Welcome to Risun Bio-Tech Inc!

Tel:+86-29-8610-0730
Categories
Contact Us

Tel:+86-29-8610-0730

Fax:+86-29-8610-5620

E-mail:sale@risunextract.com

Web:www.risunextract.com

News

Home > News > Content
Inulin-A New Natural Ingredients To Losing Weight
Risun Bio-Tech Inc | Updated: Mar 03, 2017

 Inulin-A New Natural Ingredients to Losing Weight


    Over the years, the number of obese Americans has increased, and in 2010, one-third (34.9%) of American

 adults are too obese. Obesity can cause a series of complications, including heart disease, stroke and type 2 

diabetes, and sometimes even lead to death. Data show that the United States each year for obesity treatment 

of medical expenses has been nearly 150 billion US dollars.


    Dieting and exercise can reduce weight, but many people can not adhere to the implementation of long-term

diet, including weight loss programs. Some people try to lose weight with drugs, fasting and purifying methods;

others lose weight through surgery, but they can cause other problems; some people even use drugs to lose 

weight. In general, the above method is of no use to many people. For decades, all kinds of people are looking

for ways to lose weight.


    US researchers have found that they can lose weight by suppressing appetite rather than by using drugs. 

Scientists use a carbohydrate, a fermented carbohydrate - inulin.
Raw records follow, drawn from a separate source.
Definition tell (e : Effect) : M unit :=
  fun this => mkOutcome (Normal tt) this [e].

Declare Scope method_scope.
Delimit Scope method_scope with method.
Notation "x <- m ;; k" := (bind m (fun x => k))
  (at level 61, m at next level, right associativity) : method_scope.
Notation "m ;; k" := (bind m (fun _ => k))
  (at level 61, right associativity) : method_scope.
Local Open Scope method_scope.

(** [if (c) { m }] *)
Definition when (c : bool) (m : M unit) : M unit :=
  if c then m else ret tt.

(** Assignments to the private fields. *)
Definition set_isConnected (b : bool) (p : Provider) : Provider :=
  mkProvider (_options p) (_backpackRequestManager p)
    (_connectionRequestManager p) (_requestManager p) (_isBackpack p)
    b (_isXnft p) (_publicKey p) (_connection p) (_secureSolanaClient p)
    (_secureClientOrigin p) (_secureClientSender p).

Definition set_isXnft (b : bool) (p : Provider) : Provider :=
  mkProvider (_options p) (_backpackRequestManager p)
    (_connectionRequestManager p) (_requestManager p) (_isBackpack p)
    (_isConnected p) b (_publicKey p) (_connection p) (_secureSolanaClient p)
    (_secureClientOrigin p) (_secureClientSender p).

Definition set_publicKey (k : option KeyValue) (p : Provider) : Provider :=
  mkProvider (_options p) (_backpackRequestManager p)
    (_connectionRequestManager p) (_requestManager p) (_isBackpack p)
    (_isConnected p) (_isXnft p) k (_connection p) (_secureSolanaClient p)
    (_secureClientOrigin p) (_secureClientSender p).

Definition set_connection (c : Connection) (p : Provider) : Provider :=
  mkProvider (_options p) (_backpackRequestManager p)
    (_connectionRequestManager p) (_requestManager p) (_isBackpack p)
    (_isConnected p) (_isXnft p) (_publicKey p) c (_secureSolanaClient p)
    (_secureClientOrigin p) (_secureClientSender p).

Definition set_secureSolanaClient (c : SolanaClient) (p : Provider)
  : Provider :=
  mkProvider (_options p) (_backpackRequestManager p)
    (_connectionRequestManager p) (_requestManager p) (_isBackpack p)
    (_isConnected p) (_isXnft p) (_publicKey p) (_connection p) c
    (_secureClientOrigin p) (_secureClientSender p).

Definition set_origin_context (c : OriginContext) (p : Provider)
  : Provider :=
  mkProvider (_options p) (_backpackRequestManager p)
    (_connectionRequestManager p) (_requestManager p) (_isBackpack p)
    (_isConnected p) (_isXnft p) (_publicKey p) (_connection p)
    (_secureSolanaClient p)
    (mkOrigin c (origin_name (_secureClientOrigin p))
       (address (_secureClientOrigin p)))
    (_secureClientSender p).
    The researchers first studied the rats with inulin. The researchers divided the mice into two groups, giving 

one of the rats fed a high-fat diet with cellulose. Cellulose is an almost fermented carbohydrate that is 

extracted from the cell walls of plants. Feeding another group of rats is a high-fat diet with inulin. Inulin is 

widely present in plants such as chicory and is a fermented product. Probiotics in the digestive tract can form

 different compounds through inulin, some of which are short chain fatty acid acetate. Compared with mice 

that consume cellulose, edible inulin rats eat less and lose weight less.


    Next, the researchers wondered whether the same results would be produced if the acetate was injected 

into the mouse alone. In order to observe the physiological changes of the mice, mice were injected with 

13C-labeled acetate (acetate was a chemical component produced by the organism), and the researchers 

scanned the brain of the rats. The researchers finally found that some of the acetate gathered in the mouse's 

hypothalamus, especially in the hypothalamic arcuate nucleus. And some of the acetate is present in the brain 

of the brain and neuropeptides (some small particles of protein).


    The researchers believe that acetate in the brain of the mouse (or acetate by-product) can play a role in 

suppressing appetite; that is, acetate as a brain signal medium, will not need to eat the brain signal The Eat 

less, weight naturally will not increase.


    According to the plant to learn the bridge to understand, through the food found in some of the ingredients 

to control appetite in order to achieve the effect of weight loss, rather than through the use of drugs to lose 

weight has become a new trend to lose weight.


    The above test is only carried out in mice, in order to know the effect of inulin on the human body, also 

need to conduct further tests. In addition, the inulin is safe, how much of the dose can achieve the effect of 

weight loss, all of which also need more research. If studies have shown that inulin or acetate is really 

effective in reducing body weight, then they will be of great potential to lose weight.


    For now, sticking to diet and exercise is still the most effective way to lose weight. Increased intake of 

carbohydrates fermented by colon microbes can reduce body weight, but the specific mechanism is not yet 

clear. Scientists through the vivo11C-acetate and PET-CT scan found that colon acetate can be through the 

blood-brain barrier, and can be used by the brain. Intraperitoneal acetate can inhibit the excitement of appetite

and hypothalamic neurons. Researchers have found that the function of acetate is related to the activity of 

acetyl-CoA carboxylase and changes in the expression of conventional neurons that inhibit appetite.


    In addition, the researchers found that after increasing the intake of fermented carbohydrates, the levels of 

13C-labeled acetate in the hypothalamus increased, while acetate could increase the circulation of glutamate 

and gamma-aminobutyric acid. All this proves that acetate plays a decisive role in controlling appetite.